Derec remembered an exchange from an earlier visit. He nodded. “Memory traces are not memory. Yes.”

“Quite so. A memory trace is the synapse-the nerve connection in the brain-that leads to the memory, which is stored in chemical form. It is these synapses that are being erased by the neurotoxin of the plague. The actual memories remain untouched.”

They looked at him. If only you knew how much I know about this; he thought. “Right,” he said. “But since their addresses are unknown-to put it in computer jargon-the memories are as lost as if the records had been wiped.”

“Almost,” said Dr. Li. “There are ghost memories flitting about the patient’s mind, and many little things will jolt a few of the memories loose.”

“Smell is one of the subtlest and most powerful memory keys,” said Dr. Powell, nodding.

Derec knew. “Yes.”

“So. In what we loosely call a memory restoration, we merely supply new synapses as nearly identical to the old as possible.”

“And in the functioning of the new memory traces,” Derec said, parroting what he’d been told, “the patient reactivates the old chemical memories.”

“Quite so. The more accurate and detailed the new memory traces are, the more complete not only the restoration of the memories, but the restoration of the patient’s original personality.
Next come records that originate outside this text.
Lemma clip_loop_keeps fuel : ∀ st,
  let K := clip_K st in
  let K' := clip_K (clip_loop fuel st) in
  nodes K' ⊆ nodes K ∧ edge K' ⊆ edge K
  ∧ (∀ n, n ∈ nodes K' → score_of K' n = score_of K n)
  ∧ (∀ n, n ∈ nodes K → protected K n → n ∈ nodes K' ∧ protected K' n)
  ∧ (∀ n, n ∈ clip_nodes (clip_loop fuel st) →
          n ∈ clip_nodes st ∨ n ∉ nodes K').
Proof.
  induction fuel as [|fuel IH]; intros st; cbn [clip_loop].
  - repeat (split; [by auto|]). by left.
  - destruct (decide (test_nodes st = ∅)).
    + repeat (split; [by auto|]). by left.
    + destruct (IH (clip_step st)) as (Hn & He & Hs & Hp & Hc).
      destruct (clip_step_keeps st) as (Hn1 & He1 & Hs1 & Hp1 & Hc1).
      cbv zeta in *.
      split; [by etrans|]. split; [by etrans|]. split; [|split].
      * intros m Hm. rewrite Hs by done. apply Hs1. by apply Hn.
      * intros m Hm Hpr. destruct (Hp1 m Hm Hpr). by apply Hp.
      * intros m Hm. destruct (Hc m Hm) as [Hm1|?]; [|by right].
        destruct (Hc1 m Hm1) as [?|Hm2]; [by left|].
        right. intros Hm3. by apply Hm2, Hn.
Qed.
I hope you can see that. “

It was an angle that had never occurred to him. He supposed he had the same basic personality as ever: pragmatic, problem-solving, not given to abstract thought, not artistic or poetic. An equable temperament. The engineering mind.

Now that he thought of it, though, perhaps his personality was different. He had known Ariel in his former life. He must have had strong feelings about her. He did again. Not still -again. For if he had not met her since his memory loss, and had not continuously been practically in solitary confinement with her, he might well not have felt that way about her again.

His parents, for instance. He no longer felt about them as he once must have done. His friends-all those parts of his personality were gone. If he acquired new friends, his emotional responses would be much the same, of course. His personality had not changed in any basic way, or so he supposed. He did not seem very strange to Ariel. Still, he was a new and different person from the old Derec, whatever his name had been.